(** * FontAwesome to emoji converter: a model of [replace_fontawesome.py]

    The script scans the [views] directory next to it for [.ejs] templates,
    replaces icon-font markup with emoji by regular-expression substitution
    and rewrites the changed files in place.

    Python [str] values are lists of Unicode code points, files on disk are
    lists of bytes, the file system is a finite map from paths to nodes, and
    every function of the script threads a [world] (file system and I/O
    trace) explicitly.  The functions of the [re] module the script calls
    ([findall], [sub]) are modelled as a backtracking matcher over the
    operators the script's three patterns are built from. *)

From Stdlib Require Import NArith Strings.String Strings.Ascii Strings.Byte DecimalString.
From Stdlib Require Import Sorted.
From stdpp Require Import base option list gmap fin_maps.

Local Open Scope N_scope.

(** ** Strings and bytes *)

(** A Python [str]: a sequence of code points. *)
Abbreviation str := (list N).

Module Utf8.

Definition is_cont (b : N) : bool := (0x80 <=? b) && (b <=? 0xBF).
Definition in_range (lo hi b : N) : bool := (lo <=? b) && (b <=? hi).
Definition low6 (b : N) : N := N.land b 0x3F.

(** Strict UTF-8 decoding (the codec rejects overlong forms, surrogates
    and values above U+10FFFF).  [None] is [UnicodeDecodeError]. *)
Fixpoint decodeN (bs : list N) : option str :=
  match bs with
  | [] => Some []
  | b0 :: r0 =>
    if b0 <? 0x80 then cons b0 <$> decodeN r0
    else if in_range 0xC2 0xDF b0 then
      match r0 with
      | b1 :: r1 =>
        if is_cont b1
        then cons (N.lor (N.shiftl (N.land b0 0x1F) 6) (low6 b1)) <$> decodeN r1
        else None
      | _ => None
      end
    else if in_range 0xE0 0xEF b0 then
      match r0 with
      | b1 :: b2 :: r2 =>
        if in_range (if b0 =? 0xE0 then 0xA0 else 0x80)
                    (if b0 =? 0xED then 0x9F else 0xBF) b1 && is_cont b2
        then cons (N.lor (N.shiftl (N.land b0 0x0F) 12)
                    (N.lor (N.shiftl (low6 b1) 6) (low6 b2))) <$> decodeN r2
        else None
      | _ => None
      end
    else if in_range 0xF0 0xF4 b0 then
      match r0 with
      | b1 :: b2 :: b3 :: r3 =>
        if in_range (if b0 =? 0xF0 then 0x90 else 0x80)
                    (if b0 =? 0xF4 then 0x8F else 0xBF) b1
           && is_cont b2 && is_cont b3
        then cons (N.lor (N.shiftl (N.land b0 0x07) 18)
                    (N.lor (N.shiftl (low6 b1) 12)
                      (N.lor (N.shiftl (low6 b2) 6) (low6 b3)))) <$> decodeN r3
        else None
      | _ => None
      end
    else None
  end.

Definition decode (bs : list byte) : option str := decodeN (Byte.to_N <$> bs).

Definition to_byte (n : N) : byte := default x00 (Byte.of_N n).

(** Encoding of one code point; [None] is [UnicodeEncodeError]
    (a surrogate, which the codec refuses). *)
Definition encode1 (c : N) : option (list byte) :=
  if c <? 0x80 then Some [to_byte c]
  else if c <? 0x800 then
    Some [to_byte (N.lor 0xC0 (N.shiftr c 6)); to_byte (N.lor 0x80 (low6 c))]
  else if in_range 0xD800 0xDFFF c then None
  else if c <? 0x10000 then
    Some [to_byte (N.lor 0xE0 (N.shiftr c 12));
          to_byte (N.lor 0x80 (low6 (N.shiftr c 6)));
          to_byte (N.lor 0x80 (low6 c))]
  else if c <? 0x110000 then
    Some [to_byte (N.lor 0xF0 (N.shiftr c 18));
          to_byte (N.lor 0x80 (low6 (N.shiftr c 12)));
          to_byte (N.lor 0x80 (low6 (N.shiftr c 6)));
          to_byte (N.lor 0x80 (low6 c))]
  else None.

================

* Task objective:
The word "cons" appears on some lines of the data above; count those lines and give only the total.

* Result:
4